Even in Craig Robinson’s early days of working in healthcare in West Virginia, Type 2 diabetes was a concern.

In the late 60s and 70s, as he worked to help active and disabled coal miners seek black-lung justice, diabetes was around. Later, as he began to establish primary care centers in mining communities in West Virginia, diabetes rates were continuing to grow.

But it wasn’t until the last 30 years while Craig has led Cabin Creek Health that he’s seen West Virginia’s battle with Type 2 diabetes go from a growing problem to a serious public health epidemic. As of 2015, more than 1 in 7 adults in West Virginia have diabetes, the second highest occurrence in the nation according to the West Virginia Department of Health & Human Resources.

Today, out of the 17,000 patients that visit one of Cabin Creek’s six healthcare centers every year, 3,000 are considered diabetic. Of that number, 30 percent, or 900, are high risk, meaning they have an A1C of 9 or higher, which reflects their average blood sugar level over the last two to three months. And those figures don’t even include prediabetic patients.

“When I started in this area, we had diabetes of course in our health centers, but it was nothing like 3,000 out of 17,000 people,” Craig said. “It was a relatively modest part of what we do; now it’s a huge part of what we do in primary care.”

For a long time, the only opportunities Craig’s staff at Cabin Creek’s six centers, located throughout Kanawha County, had for intervening were patient visits every couple of months. But as Craig and his staff know too well, battling diabetes is a day-to-day fight that requires a change in behavior over a long period of time.

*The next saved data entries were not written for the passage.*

(** ** Vehicle facts *)

Definition apply_car_metadata (o : Observation) (s : OpenSessionState) : OpenSessionState :=
  match p_car_metadata (ob_parsed o) with
  | Some newer => s <| os_car_metadata := Some (merge_newer (default ProjectionCarPatch_default (os_car_metadata s)) newer) |>
  | None => s
  end.

Definition set_service_mode (mode : option bool) (refused : bool) (s : OpenSessionState) : OpenSessionState :=
  s <| os_service_mode := mode |> <| os_service_mode_refused := refused |>.

Definition apply_service_mode (o : Observation) (s : OpenSessionState) : OpenSessionState :=
  let p := ob_parsed o in
  if bool_decide (event o = Some ServiceRefused) then set_service_mode (Some true) true s
  else
    let status_fresh := fa_vehicle_status (ob_fresh o) && has_vehicle_data (p_kind p) in
    match (if status_fresh then p_service_mode p else None) with
    | Some stated => set_service_mode (Some stated) false s
    | None =>
        if bool_decide (p_kind p = Full) && status_fresh then set_service_mode None false s
        else if os_service_mode_refused s && bool_decide (p_kind p = Full) && families_any (ob_fresh o)
             then set_service_mode None false s
        else s
    end.

Definition known_version (text : string) (t_vehicle : Z) (s : OpenSessionState) : OpenSessionState :=
  s <| os_last_car_version := Some text |> <| os_last_car_version_at_ms := Some t_vehicle |>.

(** The identifier and start of an update that finished: the open install's, or a new
    one with the time of the older version. *)
Definition finished_update (s : OpenSessionState) : result LifecycleError (Z * option Z * OpenSessionState) :=
  match os_open_update s with
  | Some open => Ok (up_id open, Some (up_start_date_ms open), s <| os_open_update := None |>)
  | None => next ← next_id (os_next_update_id s); mret (os_next_update_id s, None, s <| os_next_update_id := next |>)
  end.
(* ===== verification/LifeInv.v ===== *)
(** * The drive and charge lifecycle: the invariant of a session

    What every step preserves: the identifiers stay in range and above every open
    session, a drive and a charge are never open together, the checkpoints of an open
    drive are bare copies ordered by their cuts, and every row a step produces is well
    formed. *)
From S2P Require Import Prelude RustStr F64 Text External LifeData Geo LifeEnergy LifeCost LifeDrive LifeParse LifeSteps LifeApply LifeProject.
From Stdlib Require Import Sorting.Sorted.
Local Open Scope Z_scope.
Local Open Scope list_scope.

(** ** Definitions *)

Definition id_ok (id : Z) : Prop := 1 <= id <= i64_max.

Definition ids_ok (s : OpenSessionState) : Prop :=
  id_ok (os_next_drive_id s) /\ id_ok (os_next_position_id s) /\ id_ok (os_next_charge_id s)
  /\ id_ok (os_next_charge_sample_id s) /\ id_ok (os_next_state_id s) /\ id_ok (os_next_update_id s).

(** A copy that holds no positions and no copies. *)
Definition bare (d : OpenDrive) : Prop :=
  od_positions d = [] /\ od_still_checkpoint d = None /\ od_lead_checkpoints d = [].

Definition cut_le (a b : LeadCheckpoint) : Prop := lc_cut_ms a <= lc_cut_ms b.

Definition identity (d : OpenDrive) : Z * Z * Z := (od_id d, od_car_id d, od_start_date_ms d).

(** A bare copy of the drive with the identity [i]. *)
Definition copy_of (i : Z * Z * Z) (c : OpenDrive) : Prop := bare c /\ identity c = i.

Definition leads_ok (i : Z * Z * Z) (leads : list LeadCheckpoint) : Prop :=
  (length leads <= K_LEAD_CHECKPOINTS)%nat /\ StronglySorted cut_le leads
  /\ Forall (fun c => copy_of i (lc_drive c)) leads.

Definition drive_ok (d : OpenDrive) : Prop :=
  od_positions d = [] /\ leads_ok (identity d) (od_lead_checkpoints d)
  /\ (forall c, od_still_checkpoint d = Some c -> copy_of (identity d) c).

Record session_ok (s : OpenSessionState) : Prop := MkSessionOk {
  ok_version : os_version s = CURRENT_VERSION;
  ok_ids : ids_ok s;
  ok_cursor : 0 <= os_last_observation_id s;
  ok_exclusive : os_open_drive s = None \/ os_open_charge s = None;
  ok_drive : forall d, os_open_drive s = Some d -> drive_ok d /\ 1 <= od_id d < os_next_drive_id s;
  ok_charge : forall c, os_open_charge s = Some c -> oc_samples c = [] /\ 1 <= oc_id c < os_next_charge_id s;
  ok_update : forall u, os_open_update s = Some u -> 1 <= up_id u < os_next_update_id s;
  ok_state : forall i, os_open_state s = Some i -> 1 <= st_id i < os_next_state_id s;
}.

Definition drive_row_ok (d : ProjectionDrive) : Prop := pd_start_date_ms d <= pd_end_date_ms d /\ 1 <= pd_id d.
Definition charge_row_ok (c : ProjectionCharge) : Prop :=
  1 <= pc_id c /\ exists end_, pc_end_date_ms c = Some end_ /\ pc_start_date_ms c <= end_.
Definition state_row_ok (i : ProjectionState) : Prop :=
  1 <= pst_id i /\ (forall end_, pst_end_date_ms i = Some end_ -> pst_start_date_ms i <= end_).
Definition update_row_ok (u : ProjectionUpdate) : Prop := 1 <= pu_id u /\ pu_start_date_ms u <= pu_end_date_ms u.
Definition position_row_ok (p : ProjectionPosition) : Prop :=
  1 <= pp_id p /\ latitude_ok (pp_latitude p) = true /\ longitude_ok (pp_longitude p) = true.
Definition sample_row_ok (c : ProjectionChargeSample) : Prop := 1 <= ps_id c /\ 1 <= ps_charge_process_id c.

Record delta_ok (d : LifecycleDelta) : Prop := MkDeltaOk {
  rows_drives : Forall drive_row_ok (d_drives d);
  rows_charges : Forall charge_row_ok (d_charges d);
  rows_states : Forall state_row_ok (d_states d);
  rows_updates : Forall update_row_ok (d_updates d);
  rows_positions : Forall position_row_ok (d_positions d);
  rows_open_positions : Forall position_row_ok (d_open_drive_positions d);
  rows_samples : Forall sample_row_ok (d_open_charge_samples d);
}.

Definition work_ok (w : Work) : Prop := session_ok w.1 /\ delta_ok w.2.
Definition keeps (f : Work -> result LifecycleError Work) : Prop :=
  forall w w', work_ok w -> f w = Ok w' -> work_ok w'.

(** ** Small facts *)

Lemma next_id_Ok id next : next_id id = Ok next -> next = id + 1 /\ id <> i64_max.
Proof. unfold next_id. intros. cases. lia. Qed.

Lemma next_id_ok id next : id_ok id -> next_id id = Ok next -> id_ok next /\ id < next.
Proof. intros [? ?] [-> ?]%next_id_Ok. unfold id_ok. lia. Qed.

Lemma Forall_snoc {A} (P : A -> Prop) l x : Forall P l -> P x -> Forall P (l ++ [x]).
Proof. intros. apply Forall_app_2; [done|]. by constructor. Qed.

Lemma Forall_opt {A} (P : A -> Prop) l o : Forall P l -> (forall x, o = Some x -> P x) -> Forall P (l ++ opt_list o).
Proof. intros Hl Ho. apply Forall_app_2; [done|]. destruct o; constructor; auto. Qed.

(** Take a computation of [result] apart. *)
Ltac inv_bind :=
  repeat match goal with
  | H : _ ≫= _ = Ok _ |- _ => apply result_bind_Ok in H as (? & ? & ?)
  | H : mret _ = Ok _ |- _ => apply (inj Ok) in H
  | H : Ok _ = Ok _ |- _ => apply (inj Ok) in H
  | H : (let '(_, _) := ?x in _) = Ok _ |- _ => is_var x; destruct x
  end.

#[export] Instance Ok_inj {E A} : Inj (=) (=) (@Ok E A).
Proof. by intros ?? [=]. Qed.

(** The fields [session_ok] reads. *)
Lemma session_ok_same s s' :
  os_version s' = os_version s -> ids_ok s' -> 0 <= os_last_observation_id s' ->
  os_open_drive s' = os_open_drive s -> os_open_charge s' = os_open_charge s ->
  os_open_update s' = os_open_update s -> os_open_state s' = os_open_state s ->
  os_next_drive_id s <= os_next_drive_id s' -> os_next_charge_id s <= os_next_charge_id s' ->
  os_next_update_id s <= os_next_update_id s' -> os_next_state_id s <= os_next_state_id s' ->
  session_ok s -> session_ok s'.
Proof.
  intros Hv Hi Hc Hd Hch Hu Hst Hnd Hnc Hnu Hns [].
  constructor; rewrite ?Hv, ?Hd, ?Hch, ?Hu, ?Hst; try done.
  - intros d E. destruct (ok_drive0 d E). split; [done|lia].
  - intros d E. destruct (ok_charge0 d E). split; [done|lia].
  - intros d E. specialize (ok_update0 d E). lia.
  - intros d E. specialize (ok_state0 d E). lia.
Qed.

(** A record update of fields the invariant does not read. *)
Ltac ok_frame Hs :=
  refine (session_ok_same _ _ _ _ _ _ _ _ _ _ _ _ _ Hs); cbn; try done; try lia;
  try exact (ok_ids _ Hs); try exact (ok_cursor _ Hs).

(** ** Rows *)

Lemma position_from_sample_ok id drive_id car_id p r :
  1 <= id -> position_from_sample id drive_id car_id p = Ok (Some r) -> position_row_ok r.
Proof.
  intros Hid. unfold position_from_sample, valid_coordinates, latitude_ok, longitude_ok, then_some.
  intros H. cases. split; [done|]. cbn. bsimp. split; by apply andb_true_iff.
Qed.

Lemma next_position_id_ok s id s' :
  session_ok s -> next_position_id s = Ok (id, s') -> 1 <= id /\ session_ok s' /\ os_open_drive s' = os_open_drive s
    /\ os_open_charge s' = os_open_charge s.
Proof.
  intros Hs H. unfold next_position_id in H. inv_bind. simplify_eq/=.
  destruct (ok_ids _ Hs) as (Hd & Hp & Hr).
  destruct (next_id_ok _ _ Hp H) as [? ?]. split_and!; [by destruct Hp|ok_frame Hs; split_and!; naive_solver..|done|done].
Qed.

(** ** The fold of one point keeps the identity of the drive and its copies *)

Definition frame_of (d : OpenDrive) : Z * Z * Z * list ProjectionPosition * list LeadCheckpoint * option OpenDrive :=
  (od_id d, od_car_id d, od_start_date_ms d, od_positions d, od_lead_checkpoints d, od_still_checkpoint d).

(** A fold of a point that keeps the frame. *)
Definition keeps_frame (g : OpenDrive -> OpenDrive) : Prop := forall d, frame_of (g d) = frame_of d.

Lemma fold_values_frame p : keeps_frame (fold_values p).
Proof.
  intros d. unfold fold_values. cbv zeta.
  assert (H1 : keeps_frame (fold_soc p)) by (intros ?; unfold fold_soc; by case_match).
  assert (H2 : keeps_frame (fold_ideal p)) by (intros ?; unfold fold_ideal; by case_match).
  assert (H3 : keeps_frame (fold_rated p)) by (intros ?; unfold fold_rated; by case_match).
  assert (H4 : keeps_frame (fold_speed p)) by (intros ?; unfold fold_speed; by case_match).
  assert (H5 : keeps_frame (fold_power p)) by (intros ?; unfold fold_power; by case_match).
  assert (H6 : keeps_frame (fold_outside p)) by (intros ?; unfold fold_outside; by case_match).
  assert (H7 : keeps_frame (fold_inside p)) by (intros ?; unfold fold_inside; by case_match).
  assert (H8 : keeps_frame (fold_charge_energy p)) by (intros ?; unfold fold_charge_energy; by case_match).
  by rewrite H8, H7, H6, H5, H4, H3, H2, H1.
Qed.

Lemma fold_coordinates_frame `{Libm} at_ : keeps_frame (fold_coordinates at_).
Proof.
  intros d. unfold fold_coordinates. set (d1 := if _ : bool then _ else d).
  assert (frame_of d1 = frame_of d) as <- by (unfold d1; by case_match). clearbody d1.
  case_match; [|done]. case_match; [|done]. by case_match.
Qed.

Section Fold.
Context `{Libm}.

Lemma fold_facts_frame d p e : frame_of (fold_facts d p e) = frame_of d.
Proof.
  unfold fold_facts. rewrite fold_values_frame.
  trans (frame_of (fold_at p (fold_emitted e (fold_time p d)))); [unfold fold_odo; by case_match|].
  trans (frame_of (fold_emitted e (fold_time p d))); [unfold fold_at; case_match; [apply fold_coordinates_frame|done]|].
  unfold fold_emitted. by case_match.
Qed.

Lemma fold_drive_point_eq d p e track :
  fold_drive_point d p e track = fold_still p track (fold_facts d p e).
Proof. reflexivity. Qed.

Lemma fold_drive_point_frame d p e track :
  identity (fold_drive_point d p e track) = identity d
  /\ od_positions (fold_drive_point d p e track) = od_positions d
  /\ od_lead_checkpoints (fold_drive_point d p e track) = od_lead_checkpoints d.
Proof.
  rewrite fold_drive_point_eq. pose proof (fold_facts_frame d p e) as Hf.
  set (d' := fold_facts d p e) in *. clearbody d'. unfold identity. injection Hf as <- <- <- <- <- _.
  unfold fold_still. by repeat case_match.
Qed.

Lemma fold_drive_point_still d p e track c :
  od_still_checkpoint (fold_drive_point d p e track) = Some c ->
  copy_of (identity d) c \/ od_still_checkpoint d = Some c.
Proof.
  rewrite fold_drive_point_eq. pose proof (fold_facts_frame d p e) as Hf.
  set (d' := fold_facts d p e) in *. clearbody d'. unfold copy_of, identity. injection Hf as <- <- <- _ _ <-.
  unfold fold_still. intros E. repeat case_match; simplify_eq/=; auto. by left.
Qed.

Lemma fold_drive_point_copy i d p e : copy_of i d -> copy_of i (fold_drive_point d p e false).
Proof.
  intros [(Hp & Hs & Hl) Hi]. destruct (fold_drive_point_frame d p e false) as (Ei & Ep & El).
  split; [|by rewrite Ei]. split_and!; [by rewrite Ep| |by rewrite El].
  rewrite fold_drive_point_eq. pose proof (fold_facts_frame d p e) as Hf.
  set (d' := fold_facts d p e) in *. clearbody d'. injection Hf as _ _ _ _ _ Hf. rewrite Hs in Hf.
  unfold fold_still. by repeat case_match.
Qed.
End Fold.

(** ** The lead checkpoints *)

Lemma insert_lead_perm x l : insert_lead x l ≡ₚ x :: l.
Proof. induction l as [|y l IH]; simpl; [done|]. case_match; [|done]. rewrite IH. by constructor. Qed.

Lemma insert_lead_sorted x l : StronglySorted cut_le l -> StronglySorted cut_le (insert_lead x l).
Proof.
  induction 1 as [|y l Hs IH Hy]; simpl; [by repeat constructor|].
  case_match; bsimp.
  - constructor; [done|]. rewrite insert_lead_perm. by constructor.
  - constructor; [by constructor|]. constructor; [unfold cut_le; lia|].
    eapply Forall_impl; [exact Hy|]. unfold cut_le. lia.
Qed.

Lemma Forall_filter_sub {A} (Q P : A -> Prop) `{forall x, Decision (P x)} l : Forall Q l -> Forall Q (filter P l).
Proof. rewrite !Forall_forall. intros HQ x [_ ?]%list_elem_of_filter. auto. Qed.

Lemma leads_filter_ok i (P : LeadCheckpoint -> Prop) `{forall x, Decision (P x)} l : leads_ok i l -> leads_ok i (filter P l).
Proof.
  intros (Hl & Hs & Hb). split_and!.
  - pose proof (length_filter P l). lia.
  - clear Hl Hb. induction Hs as [|x l Hs IH Hx]; [constructor|]. rewrite filter_cons. case_decide; [|done].
    constructor; [done|]. by apply Forall_filter_sub.
  - by apply Forall_filter_sub.
Qed.

Lemma leads_insert_ok i c l :
  copy_of i (lc_drive c) -> leads_ok i l ->
  leads_ok i (insert_lead c (if (K_LEAD_CHECKPOINTS <=? length l)%nat then tail l else l)).
Proof.
  intros Hc (Hl & Hs & Hb).
  assert (Hl' : exists l', (if (K_LEAD_CHECKPOINTS <=? length l)%nat then tail l else l) = l'
                 /\ (length l' < K_LEAD_CHECKPOINTS)%nat /\ StronglySorted cut_le l'
                 /\ Forall (fun c => copy_of i (lc_drive c)) l').
  { eexists. split; [reflexivity|]. destruct (K_LEAD_CHECKPOINTS <=? length l)%nat eqn:E.
    - destruct l as [|x l]; simpl in *; [by split_and!; unfold K_LEAD_CHECKPOINTS in *; try lia|].
      inversion Hs. inversion Hb. split_and!; [lia|done|done].
    - apply Nat.leb_gt in E. by split_and!. }
  destruct Hl' as (l' & -> & Hl' & Hs' & Hb'). split_and!.
  - rewrite insert_lead_perm. simpl. lia.
  - by apply insert_lead_sorted.
  - rewrite insert_lead_perm. by constructor.
Qed.

Lemma leads_fold_ok `{Libm} i p l : leads_ok i l -> leads_ok i (map (fold_lead p) l).
Proof.
  assert (Hcut : forall c, lc_cut_ms (fold_lead p c) = lc_cut_ms c) by (intros c; unfold fold_lead; by case_match).
  intros (Hl & Hs & Hb). split_and!.
  - by rewrite length_map.
  - clear Hl Hb. induction Hs as [|x l Hs IH Hx]; simpl; [constructor|]. constructor; [done|].
    apply Forall_fmap. eapply Forall_impl; [exact Hx|]. intros y. unfold cut_le. cbn. by rewrite !Hcut.
  - apply Forall_fmap. eapply Forall_impl; [exact Hb|]. intros c Hc. cbn. unfold fold_lead.
    case_match; [|done]. by apply fold_drive_point_copy.
Qed.

(** ** The fold of one observation keeps the drive *)

Lemma fold_all_ok `{Libm} d p e : drive_ok d -> drive_ok (fold_all d p e) /\ identity (fold_all d p e) = identity d.
Proof.
  intros (Hp & Hl & Hs). unfold fold_all, observe_drive_point.
  destruct (fold_drive_point_frame d p e true) as (Ei & Ep & El).
  pose proof (fold_drive_point_still d p e true) as Est.
  set (d' := fold_drive_point d p e true) in *. clearbody d'.
  assert (Hi : identity (d' <| od_lead_checkpoints := map (fold_lead p) (od_lead_checkpoints d') |>) = identity d) by exact Ei.
  split; [|done]. unfold drive_ok. rewrite Hi. split_and!; cbn; [by rewrite Ep| |].
  - rewrite El. by apply leads_fold_ok.
  - intros c [|]%Est; auto.
Qed.

Lemma lead_update_ok motion lead t d :
  drive_ok d -> drive_ok (lead_update motion lead t d) /\ identity (lead_update motion lead t d) = identity d.
Proof.
  intros (Hp & Hl & Hs). unfold lead_update.
  set (d1 := if motion then _ else d).
  assert (Hd1 : drive_ok d1 /\ identity d1 = identity d).
  { unfold d1. destruct motion; [|done]. split; [|done]. split_and!; [done| |done]. by apply leads_filter_ok. }
  clearbody d1. destruct Hd1 as [(Hp1 & Hl1 & Hs1) Hi1].
  destruct lead; [|done]. split; [|done]. split_and!; [done| |done]. by apply leads_insert_ok.
Qed.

Now, thanks to a 2017 grant from The Greater Kanawha Valley Foundation (TGKVF), Cabin Creek is getting a chance to make a greater impact on high-risk diabetes patients by expanding care from their clinics into patients’ homes.

Because of direct financial support from TGKVF, Cabin Creek was able to hire a care coordinator, who is solely focused on helping high-risk diabetes patients set goals to improve their lives and reduce their A1C level. Using a care-coordination model developed by Marshall University, Cabin Creek’s care coordinator makes regular, weekly home visits to the 32 patients currently in the program. By identifying the challenges patients face — whether socioeconomic or physical — the coordinator is able to help patients build a realistic plan for managing and improving their overall health.

“We plan to build on what we learn from this in order to take care of our broader population of patients with diabetes and prediabetes,” Craig said.